Description of the task →
From the entries below, reproduce exactly the line containing "conf_world : W;", the line containing "Definition closing_row (i", and every line in between, with nothing added.

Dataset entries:

***

(** A seen, settled digest is refused in every order. *)
Lemma settled_refused order sid d (st : St) l :
  valid_order order → store_list sid st = Ok l →
  digest_seen (records_from_events l) d → digest_settled (records_from_events l) d →
  ∃ dec, check_replay_safe order sid d st = Ok dec ∧ dec ≠ AllowFresh.
Proof.
  intros Hord Hl (id & r & Hr & Hd) Hset. rewrite (check_replay_safe_eq _ _ _ _ _ Hl).
  eexists. split; [done|].
  destruct (last_with_digest d _) as [r'|] eqn:Elast.
  - apply last_with_digest_some in Elast as [Hin Hd'].
    rewrite (Hord _), elem_of_values in Hin. destruct Hin as [id' Hid'].
    rewrite reconcile_allow by done. by eapply Hset.
  - rewrite last_with_digest_none in Elast. exfalso. apply (Elast r); [|done].
    rewrite (Hord _), elem_of_values. eauto.
Qed.

(** When a replay may pass the fence: for some iteration order of the record
    map exactly if the digest has no record, or has one that is still
    [Prepared].  A started, observed, failed or unknown invocation is refused
    in every order only while no other invocation of the digest is left
    [Prepared]. *)
Theorem replay_allowed_iff sid d (st : St) l :
  store_list sid st = Ok l →
  (∃ order, valid_order order ∧ check_replay_safe order sid d st = Ok AllowFresh) ↔
  ¬ digest_seen (records_from_events l) d ∨
  (∃ id r, records_from_events l !! id = Some r ∧ record_digest r = d ∧
           fence_state r = Prepared).
Proof.
  intros Hl. split.
  - intros (order & Hord & Hc). rewrite (check_replay_safe_eq _ _ _ _ _ Hl) in Hc.
    destruct (last_with_digest d _) as [r|] eqn:Elast.
    + right. apply last_with_digest_some in Elast as [Hin Hd].
      rewrite (Hord _), elem_of_values in Hin. destruct Hin as [id Hid].
      injection Hc as Hc. rewrite reconcile_allow in Hc by done. eauto.
    + left. intros (id & r & Hr & Hd). rewrite last_with_digest_none in Elast.
      apply (Elast r); [|done]. rewrite (Hord _), elem_of_values. eauto.
  - intros [Hnone|(id & r & Hr & Hd & Hs)].
    + exists (last_order 0). split; [apply last_order_valid|].
      rewrite (check_replay_safe_eq _ _ _ _ _ Hl).
      rewrite (proj2 (last_with_digest_none _ _)); [done|].
      intros r Hin Hd. rewrite (last_order_valid 0 _), elem_of_values in Hin.
      destruct Hin as [id Hid]. apply Hnone. by exists id, r.
    + exists (last_order id). split; [apply last_order_valid|].
      rewrite (check_replay_safe_eq _ _ _ _ _ Hl). unfold last_order. rewrite Hr.
      rewrite last_with_digest_snoc by done. by rewrite (proj2 (reconcile_allow _ _ Hd)).
Qed.

End replay.

(** ** Folding the ledger's own rows *)

Section folding.
  Context `{Json}.

Lemma records_snoc l e : records_from_events (l ++ [e]) = apply_event (records_from_events l) e.
Proof. unfold records_from_events. by rewrite foldl_app. Qed.

(** After [Prepared] and a later row for the same id, the record of the id is in
    that row's state, and no other record changed. *)
Lemma records_prepared_then l e1 e2 i s note :
  event_payload e1 = PayloadEffectFence (FencePrepared (identity_effect_id i)
    (identity_args_digest i) (identity_kind i) (identity_target_label i)) →
  apply_event (records_from_events (l ++ [e1])) e2 =
    advance_entry (records_from_events (l ++ [e1])) (identity_effect_id i)
      (identity_args_digest i) s note →
  records_from_events (l ++ [e1] ++ [e2]) =
  <[identity_effect_id i := mkFenceRecord i s note]> (records_from_events l).
Proof.
  intros E1 E2. rewrite app_assoc, records_snoc, E2, records_snoc.
  unfold apply_event. rewrite E1. cbn [apply_fence_event]. unfold advance_entry.
  rewrite lookup_insert_eq, insert_insert_eq. cbn. destruct i. by destruct note.
Qed.

End folding.

(** ** A leftover [Prepared] row

    The process stops between [Prepared] and [Started] of a first invocation;
    after the restart a second invocation of the same effect starts and the
    process stops again. *)

Section leftover.
#[local] Existing Instances sample_json sample_codec.
#[local] Instance sample_display : DisplayStoreError := λ _, "store".

Definition leftover_effect : NormalizedEffect := workspace_write Agent "write" "out.txt".

Definition leftover_store : MemoryEventStore :=
  let st0 := (memory_create_session 1 100 0 MemoryEventStore_default).1 in
  let st1 := (ledger_prepare (101%N, 1%N) 1 (identity_with_id leftover_effect 7) st0).1 in
  (prepare_and_start (102%N, 2%N) (103%N, 3%N) 1 (identity_with_id leftover_effect 8) st1).1.

(** The second invocation has started, and a third one may still pass. *)
Lemma replay_allowed_witness :
  ∃ l, store_list 1 leftover_store = Ok l ∧
    fence_state <$> (records_from_events l !! 8%N) = Some Started ∧
    ∃ order, valid_order order ∧
      check_replay_safe order 1 (args_digest_for_effect leftover_effect) leftover_store
      = Ok AllowFresh.
Proof.
  destruct (store_list 1 leftover_store) as [l|] eqn:El; [|by vm_compute in El].
  exists l. split; [done|].
  pose proof (proj2 (replay_allowed_iff 1 (args_digest_for_effect leftover_effect)
    leftover_store l El)) as Hallow.
  vm_compute in El. injection El as <-. split; [by vm_compute|].
  apply Hallow. right. exists 7%N. eexists. split; [vm_compute; reflexivity|]. by vm_compute.
Defined.
(** [runs] lists the digests of the executed effects, the latest first, [stranded]
    those of the runs that ended after the row [Prepared] and before [Started]. *)
Record FenceConf := mkConf {
  conf_phase : FencePhase;
  conf_store : St;
  conf_world : W;
  conf_runs : list ArgsDigest;
  conf_stranded : list ArgsDigest;
}.

(** The row that closes a run, whatever became of the append. *)
Definition closing_row (i : EffectInvocationIdentity) (st st' : St) : Prop :=
  ∃ t note, (observe t sid i note st).1 = st' ∨ (mark_failed t sid i note st).1 = st' ∨
            (mark_unknown t sid i note st).1 = st'.

(** One run.  [fence_prepare] that fails ends it: without a trace before the row
    [Prepared], stranded after it. *)
Inductive run_step : FenceConf → FenceConf → Prop :=
  | step_prepare e l st st' w runs str rec :
      ledger_session l = sid → valid_order (ledger_order l) →
      fence_records st !! ledger_effect_id l = None →
      check_replay_safe (ledger_order l) sid (args_digest_for_effect e) st = Ok AllowFresh →
      let i := identity_with_id e (ledger_effect_id l) in
      ledger_prepare (ledger_tick l 0) sid i st = (st', Ok rec) →
      run_step (mkConf Idle st w runs str) (mkConf (AtPrepared i) st' w runs str)
  | step_prepare_err t i st st' w runs str err :
      ledger_prepare t sid i st = (st', Err err) →
      run_step (mkConf Idle st w runs str) (mkConf Idle st' w runs str)
  | step_start t i st st' w runs str rec :
      mark_started t sid i st = (st', Ok rec) →
      run_step (mkConf (AtPrepared i) st w runs str) (mkConf (AtStarted i) st' w runs str)
  | step_start_err t i st st' w runs str err :
      mark_started t sid i st = (st', Err err) →
      run_step (mkConf (AtPrepared i) st w runs str)
               (mkConf Idle st' w runs (identity_args_digest i :: str))
  | step_exec i (execution : W → W * result E T) st w w' runs str r :
      execution w = (w', r) →
      run_step (mkConf (AtStarted i) st w runs str)
               (mkConf (Ran i) st w' (identity_args_digest i :: runs) str)
  | step_close i st st' w runs str :
      closing_row i st st' →
      run_step (mkConf (Ran i) st w runs str) (mkConf (Ran i) st' w runs str).

(** The digest a run leaves behind when it ends here. *)
Definition strands (p : FencePhase) : list ArgsDigest :=
  match p with AtPrepared i => [identity_args_digest i] | _ => [] end.

(** Runs one after the other: the run is over, or the process stops, wherever it
    stands, and starts again. *)
Inductive fence_step : FenceConf → FenceConf → Prop :=
  | step_run c c' : run_step c c' → fence_step c c'
  | step_stop p st w runs str :
      fence_step (mkConf p st w runs str) (mkConf Idle st w runs (strands p ++ str)).

(** *** Rows and records *)

Lemma fence_append_records t f st st' r :
  store_inv st → fence_append t sid f st = (st', r) →
  store_inv st' ∧
  fence_records st' = match r with
                      | Ok _ => apply_fence_event (fence_records st) f
                      | Err _ => fence_records st
                      end.
Proof.
  intros Hinv. unfold fence_append.
  destruct (store_append_next _ _ _ _ st) as [st1 [e|err]] eqn:Ha; cbn; intros [= <- <-].
  - destruct (append_next_ok _ _ _ _ _ _ _ Hinv Ha) as (Hinv' & Hp & l & Hl & Hl' & _).
    split; [done|]. unfold fence_records. rewrite Hl, Hl', records_snoc.
    unfold apply_event. by rewrite Hp.
  - destruct (append_next_err _ _ _ _ _ _ _ Hinv Ha) as [Hinv' Hsame].
    split; [done|]. unfold fence_records. by rewrite Hsame.
Qed.

(** A ledger operation appends its row and returns its record. *)
Lemma bind_append_records {A} t f (a : A) st st' r :
  store_inv st → StateR.bind (fence_append t sid f) (λ _, StateR.ret a) st = (st', r) →
  store_inv st' ∧
  fence_records st' = match r with
                      | Ok _ => apply_fence_event (fence_records st) f
                      | Err _ => fence_records st
                      end.
Proof.
  intros Hinv. unfold StateR.bind, StateR.ret.
  destruct (fence_append t sid f st) as [st1 [[]|err]] eqn:Ha; intros [= <- <-];
    by apply (fence_append_records _ _ _ _ _ Hinv) in Ha.
Qed.

Lemma advance_entry_lookup m id id' d s note :
  advance_entry m id d s note !! id' =
  if (id =? id')%N then advance_entry m id d s note !! id else m !! id'.
Proof.
  destruct (N.eqb_spec id id') as [->|]; [done|]. unfold advance_entry.
  by rewrite lookup_insert_ne.
Qed.

Lemma advance_entry_own m id d s note :
  ∃ r, advance_entry m id d s note !! id = Some r ∧ record_digest r = d ∧ fence_state r = s.
Proof. unfold advance_entry. rewrite lookup_insert_eq. by eexists. Qed.

(** An identity's own record. *)
Definition has_record (m : FenceMap) (i : EffectInvocationIdentity) : Prop :=
  ∃ r, m !! identity_effect_id i = Some r ∧ record_digest r = identity_args_digest i.

(** [m'] differs from [m] in the record of [i] only, which keeps its digest and
    is not [Prepared] any more. *)
Definition advanced (i : EffectInvocationIdentity) (m m' : FenceMap) : Prop :=
  (∃ r, m' !! identity_effect_id i = Some r ∧ record_digest r = identity_args_digest i ∧
        fence_state r ≠ Prepared) ∧
  ∀ id, id ≠ identity_effect_id i → m' !! id = m !! id.

Lemma advance_entry_advanced m i s note :
  s ≠ Prepared →
  advanced i m (advance_entry m (identity_effect_id i) (identity_args_digest i) s note).
Proof.
  intros Hs. split.
  - destruct (advance_entry_own m (identity_effect_id i) (identity_args_digest i) s note)
      as (r & ? & ? & ?). exists r. by subst s.
  - intros id Hid. rewrite advance_entry_lookup. by rewrite (proj2 (N.eqb_neq _ _)).
Qed.

Lemma mark_started_records t i st st' r :
  store_inv st → mark_started t sid i st = (st', r) →
  store_inv st' ∧ match r with
                  | Ok _ => advanced i (fence_records st) (fence_records st')
                  | Err _ => fence_records st' = fence_records st
                  end.
Proof.
  intros Hinv Hm. apply (bind_append_records _ _ _ _ _ _ Hinv) in Hm as [? ->].
  split; [done|]. destruct r; [|done]. by apply advance_entry_advanced.
Qed.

***

Task result →
  conf_world : W;
  conf_runs : list ArgsDigest;
  conf_stranded : list ArgsDigest;
}.

(** The row that closes a run, whatever became of the append. *)
Definition closing_row (i : EffectInvocationIdentity) (st st' : St) : Prop :=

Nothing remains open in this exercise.